What to do: Each line below needs to be printed again exactly.

Input data:

Lemma to_digits_value base n : forall v,
  2 <= base -> 0 <= v < base ^ Z.of_nat n ->
  Forall (fun d => 0 <= d < base) (to_digits n v base) /\
  fold_right (fun d a => a * base + d) 0 (to_digits n v base) = v.
Proof.
  induction n as [|n IH]; intros v Hb Hv; cbn [to_digits]; [simpl in *; split; [constructor|lia]|].
  destruct (Z.eqb_spec v 0) as [->|Hne]; [split; [constructor|done]|].
  rewrite Nat2Z.inj_succ, Z.pow_succ_r in Hv by lia.
  destruct (IH (v / base) Hb) as [Hf Hs].
  { split; [apply Z.div_pos; lia|apply Z.div_lt_upper_bound; lia]. }
  split; [constructor; [apply Z.mod_pos_bound; lia|done]|]. cbn [fold_right]. rewrite Hs.
  pose proof (Z.div_mod v base ltac:(lia)). lia.
Qed.

Lemma read_rev base l :
  fold_left (fun n c => n * base + digit_value c) (rev l) 0 = fold_right (fun c a => a * base + digit_value c) 0 l.
Proof.
  induction l as [|c l IH]; [done|]. cbn [rev fold_right]. by rewrite fold_left_app, IH.
Qed.

Lemma fmap_rev {A B} (f : A -> B) l : f <$> rev l = rev (f <$> l).
Proof. induction l as [|a l IH]; [done|]. cbn [rev fmap list_fmap]. by rewrite fmap_app, IH. Qed.

(** The text of a number reads back as the number. *)
Lemma num_text_roundtrip v base table :
  digit_table table -> 2 <= base <= 16 -> 0 <= v < 2 ^ 64 -> read_number base (num_text v base table) = v.
Proof.
  intros Ht Hb Hv. unfold num_text, read_number. destruct (Z.eqb_spec v 0) as [->|Hne]; [done|].
  destruct (to_digits_value base 64 v) as [Hf Hs]; [lia| |].
  { split; [lia|]. apply Z.lt_le_trans with (2 ^ 64); [lia|]. apply Z.pow_le_mono_l. lia. }
  rewrite fmap_rev, read_rev. transitivity (fold_right (fun d a => a * base + d) 0 (to_digits 64 v base)); [|done].
  clear Hs. induction Hf as [|d l Hd _ IH]; [done|]. cbn [fold_right fmap list_fmap]. rewrite IH.
  destruct (table_value table d Ht) as (c & _ & -> & ->); [lia|]. done.
Qed.

(** [tmp] holds the digits of every number but the binary ones of more than 32 digits. *)
Lemma digits_loop_spec base table n : forall m v,
  digit_table table -> 2 <= base <= 16 -> 0 <= v < base ^ Z.of_nat n -> (n <= m)%nat ->
  digits_loop n v base table = Some ((fun d => nth (Z.to_nat d) table 0) <$> to_digits m v base).
Proof.
  induction n as [|n IH]; intros m v Ht Hb Hv Hm.
  { simpl in Hv. replace v with 0 by lia. by destruct m. }
  cbn [digits_loop]. destruct (Z.eqb_spec v 0) as [->|Hne]; [by destruct m|].
  destruct m as [|m]; [lia|]. cbn [to_digits]. rewrite (proj2 (Z.eqb_neq v 0)) by done.
  pose proof (Z.mod_pos_bound v base ltac:(lia)) as Hmod.
  destruct (table_value table (v mod base) Ht) as (c & -> & Hc & _); [lia|]. cbn [mbind option_bind].
  rewrite Nat2Z.inj_succ, Z.pow_succ_r in Hv by lia.
  rewrite (IH m); [|done|done|split; [apply Z.div_pos; lia|apply Z.div_lt_upper_bound; lia]|lia].
  cbn [mbind option_bind fmap list_fmap]. by rewrite Hc.
Qed.

Definition tmp_fits (v base : Z) : Prop := 0 <= v < 2 ^ 64 /\ v < base ^ 32 /\ 2 <= base <= 16.

Lemma fmt_u64_text b v base table :
  digit_table table -> tmp_fits v base -> _fmt_u64 b v base table = puts b (num_text v base table).
Proof.
  intros Ht (Hv & Hf & Hb). unfold _fmt_u64, num_text. destruct (Z.eqb_spec v 0) as [->|Hne].
  { cbn [puts]. by destruct (putc b 48). }
  rewrite (digits_loop_spec base table TMP_SIZE 64 v Ht Hb); [|split; [lia|exact Hf]|unfold TMP_SIZE; lia].
  cbn [mbind option_bind]. by rewrite fmap_rev.
Qed.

Your response:
Lemma to_digits_value base n : forall v,
  2 <= base -> 0 <= v < base ^ Z.of_nat n ->
  Forall (fun d => 0 <= d < base) (to_digits n v base) /\
  fold_right (fun d a => a * base + d) 0 (to_digits n v base) = v.
Proof.
  induction n as [|n IH]; intros v Hb Hv; cbn [to_digits]; [simpl in *; split; [constructor|lia]|].
  destruct (Z.eqb_spec v 0) as [->|Hne]; [split; [constructor|done]|].
  rewrite Nat2Z.inj_succ, Z.pow_succ_r in Hv by lia.
  destruct (IH (v / base) Hb) as [Hf Hs].
  { split; [apply Z.div_pos; lia|apply Z.div_lt_upper_bound; lia]. }
  split; [constructor; [apply Z.mod_pos_bound; lia|done]|]. cbn [fold_right]. rewrite Hs.
  pose proof (Z.div_mod v base ltac:(lia)). lia.
Qed.

Lemma read_rev base l :
  fold_left (fun n c => n * base + digit_value c) (rev l) 0 = fold_right (fun c a => a * base + digit_value c) 0 l.
Proof.
  induction l as [|c l IH]; [done|]. cbn [rev fold_right]. by rewrite fold_left_app, IH.
Qed.

Lemma fmap_rev {A B} (f : A -> B) l : f <$> rev l = rev (f <$> l).
Proof. induction l as [|a l IH]; [done|]. cbn [rev fmap list_fmap]. by rewrite fmap_app, IH. Qed.

(** The text of a number reads back as the number. *)
Lemma num_text_roundtrip v base table :
  digit_table table -> 2 <= base <= 16 -> 0 <= v < 2 ^ 64 -> read_number base (num_text v base table) = v.
Proof.
  intros Ht Hb Hv. unfold num_text, read_number. destruct (Z.eqb_spec v 0) as [->|Hne]; [done|].
  destruct (to_digits_value base 64 v) as [Hf Hs]; [lia| |].
  { split; [lia|]. apply Z.lt_le_trans with (2 ^ 64); [lia|]. apply Z.pow_le_mono_l. lia. }
  rewrite fmap_rev, read_rev. transitivity (fold_right (fun d a => a * base + d) 0 (to_digits 64 v base)); [|done].
  clear Hs. induction Hf as [|d l Hd _ IH]; [done|]. cbn [fold_right fmap list_fmap]. rewrite IH.
  destruct (table_value table d Ht) as (c & _ & -> & ->); [lia|]. done.
Qed.

(** [tmp] holds the digits of every number but the binary ones of more than 32 digits. *)
Lemma digits_loop_spec base table n : forall m v,
  digit_table table -> 2 <= base <= 16 -> 0 <= v < base ^ Z.of_nat n -> (n <= m)%nat ->
  digits_loop n v base table = Some ((fun d => nth (Z.to_nat d) table 0) <$> to_digits m v base).
Proof.
  induction n as [|n IH]; intros m v Ht Hb Hv Hm.
  { simpl in Hv. replace v with 0 by lia. by destruct m. }
  cbn [digits_loop]. destruct (Z.eqb_spec v 0) as [->|Hne]; [by destruct m|].
  destruct m as [|m]; [lia|]. cbn [to_digits]. rewrite (proj2 (Z.eqb_neq v 0)) by done.
  pose proof (Z.mod_pos_bound v base ltac:(lia)) as Hmod.
  destruct (table_value table (v mod base) Ht) as (c & -> & Hc & _); [lia|]. cbn [mbind option_bind].
  rewrite Nat2Z.inj_succ, Z.pow_succ_r in Hv by lia.
  rewrite (IH m); [|done|done|split; [apply Z.div_pos; lia|apply Z.div_lt_upper_bound; lia]|lia].
  cbn [mbind option_bind fmap list_fmap]. by rewrite Hc.
Qed.

Definition tmp_fits (v base : Z) : Prop := 0 <= v < 2 ^ 64 /\ v < base ^ 32 /\ 2 <= base <= 16.

Lemma fmt_u64_text b v base table :
  digit_table table -> tmp_fits v base -> _fmt_u64 b v base table = puts b (num_text v base table).
Proof.
  intros Ht (Hv & Hf & Hb). unfold _fmt_u64, num_text. destruct (Z.eqb_spec v 0) as [->|Hne].
  { cbn [puts]. by destruct (putc b 48). }
  rewrite (digits_loop_spec base table TMP_SIZE 64 v Ht Hb); [|split; [lia|exact Hf]|unfold TMP_SIZE; lia].
  cbn [mbind option_bind]. by rewrite fmap_rev.
Qed.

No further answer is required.